> _Task item_: Would you transcribe the line that holds "destruct (Hraise e w Hrun)", plus every line beneath it through the end of the data, exactly and with nothing added?

> _Records for the task_:

(** C6. The status of the process is 0 when the read and the write go
    through and the output stream takes the success line; when the stream
    refuses the line the status is 120 and nothing is printed. When the read
    fails, or the read goes through and the write fails, the status is 1 and
    the error stream gains a report that begins with the traceback header
    and ends with a line that begins with the class of the exception. For a
    page that is missing, is a directory or may not be opened, that line is
    the operating system's message with the path of the page. *)
Theorem exit_status (k : sink) (w : world) :
  let o := process k w in
  (∀ C w1 n w2,
     with_open path R read w = (Ok C, w1) →
     with_open path W (λ f, write f (splice C)) w1 = (Ok n, w2) →
     match k with
     | Takes => status o = 0%Z ∧ stderr (final o) = stderr w
     | Refuses _ => status o = 120%Z ∧ stdout (final o) = stdout w
     end) ∧
  (∀ e w1,
     with_open path R read w = (Raise e, w1) →
     status o = 1%Z ∧
     ∃ detail,
       reports (stderr w) (stderr (final o))
         (class_name e +:+ ": " +:+ detail)) ∧
  (∀ C w1 e w2,
     with_open path R read w = (Ok C, w1) →
     with_open path W (λ f, write f (splice C)) w1 = (Raise e, w2) →
     status o = 1%Z ∧
     ∃ detail,
       reports (stderr w) (stderr (final o))
         (class_name e +:+ ": " +:+ detail)) ∧
  (fs w !! path = None →
   status o = 1%Z ∧
   reports (stderr w) (stderr (final o))
     "FileNotFoundError: [Errno 2] No such file or directory: 'web/index.html'") ∧
  (fs w !! path = Some Dir →
   status o = 1%Z ∧
   reports (stderr w) (stderr (final o))
     "IsADirectoryError: [Errno 21] Is a directory: 'web/index.html'") ∧
  (∀ f, fs w !! path = Some (Reg f) →
        readable f = false ∨
        (readable f = true ∧ (∃ C, data f = Text C) ∧ writable f = false) →
        status o = 1%Z ∧
        reports (stderr w) (stderr (final o))
          "PermissionError: [Errno 13] Permission denied: 'web/index.html'") ∧
  (∀ f C, fs w !! path = Some (Reg f) →
          readable f = true → data f = Text C → writable f = true →
          has_room w (splice C) = false →
          status o = 1%Z ∧
          ∃ detail,
            reports (stderr w) (stderr (final o)) ("OSError: " +:+ detail)) ∧
  (∀ f, fs w !! path = Some (Reg f) →
        readable f = true → data f = Undecodable →
        status o = 1%Z ∧
        ∃ detail,
          reports (stderr w) (stderr (final o))
            ("UnicodeDecodeError: " +:+ detail)).
Proof.
  assert (∀ e w', insert_setup w = (Raise e, w') →
            status (process k w) = 1%Z ∧
            reports (stderr w) (stderr (final (process k w)))
              (class_name e +:+ ": " +:+ describe e)) as Hraise.
  { intros e w' Hrun.
    destruct (insert_setup_streams w e w' Hrun) as [Hout Herr].
    destruct (process_raise k w e w' Hrun Hout Herr) as (-> & _ & ->).
    split; [done | apply traceback_reports]. }
  cbv zeta. split_and!.
  - intros C w1 n w2 Hread Hwrite. unfold process.
    rewrite (main_both_succeed w C w1 n w2 Hread Hwrite).
    apply with_open_read_same in Hread as ->.
    apply with_open_write_streams in Hwrite as (Hout & Herr & _).
    destruct k as [|notice]; simpl; [done |].
    rewrite bool_decide_eq_false_2; [done |].
    rewrite Hout. by apply append_grows.
  - intros e w1 Hread.
    destruct (main_read_fails w e w1 Hread) as [Hrun _].
    destruct (Hraise e w Hrun) as [Hst Hrep]. eauto.
  - intros C w1 e w2 Hread Hwrite.
    destruct (main_write_fails w C w1 e w2 Hread Hwrite) as [Hrun _].
    destruct (Hraise e w2 Hrun) as [Hst Hrep]. eauto.
  - intros Hf. apply (Hraise (OSError ENOENT (Some path)) w).
    by rewrite insert_setup_cases, Hf.
  - intros Hf. apply (Hraise (OSError EISDIR (Some path)) w).
    by rewrite insert_setup_cases, Hf.
  - intros f Hf Hcase. apply (Hraise (OSError EACCES (Some path)) w).
    rewrite insert_setup_cases, Hf.
    destruct Hcase as [-> | (-> & [C ->] & ->)]; done.
  - intros f C Hf Hr Hd Hw Hroom.
    destruct (Hraise (OSError ENOSPC None) (cut_short w f C)) as [Hst Hrep];
      [by rewrite insert_setup_cases, Hf, Hr, Hd, Hw, Hroom |].
    split; [done |]. by exists (describe (OSError ENOSPC None)).
  - intros f Hf Hr Hd.
    destruct (Hraise UnicodeDecodeError w) as [Hst Hrep];
      [by rewrite insert_setup_cases, Hf, Hr, Hd |].
    split; [done |]. by exists (describe UnicodeDecodeError).
Qed.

> _Exercise solution_:
    destruct (Hraise e w Hrun) as [Hst Hrep]. eauto.
  - intros C w1 e w2 Hread Hwrite.
    destruct (main_write_fails w C w1 e w2 Hread Hwrite) as [Hrun _].
    destruct (Hraise e w2 Hrun) as [Hst Hrep]. eauto.
  - intros Hf. apply (Hraise (OSError ENOENT (Some path)) w).
    by rewrite insert_setup_cases, Hf.
  - intros Hf. apply (Hraise (OSError EISDIR (Some path)) w).
    by rewrite insert_setup_cases, Hf.
  - intros f Hf Hcase. apply (Hraise (OSError EACCES (Some path)) w).
    rewrite insert_setup_cases, Hf.
    destruct Hcase as [-> | (-> & [C ->] & ->)]; done.
  - intros f C Hf Hr Hd Hw Hroom.
    destruct (Hraise (OSError ENOSPC None) (cut_short w f C)) as [Hst Hrep];
      [by rewrite insert_setup_cases, Hf, Hr, Hd, Hw, Hroom |].
    split; [done |]. by exists (describe (OSError ENOSPC None)).
  - intros f Hf Hr Hd.
    destruct (Hraise UnicodeDecodeError w) as [Hst Hrep];
      [by rewrite insert_setup_cases, Hf, Hr, Hd |].
    split; [done |]. by exists (describe UnicodeDecodeError).
Qed.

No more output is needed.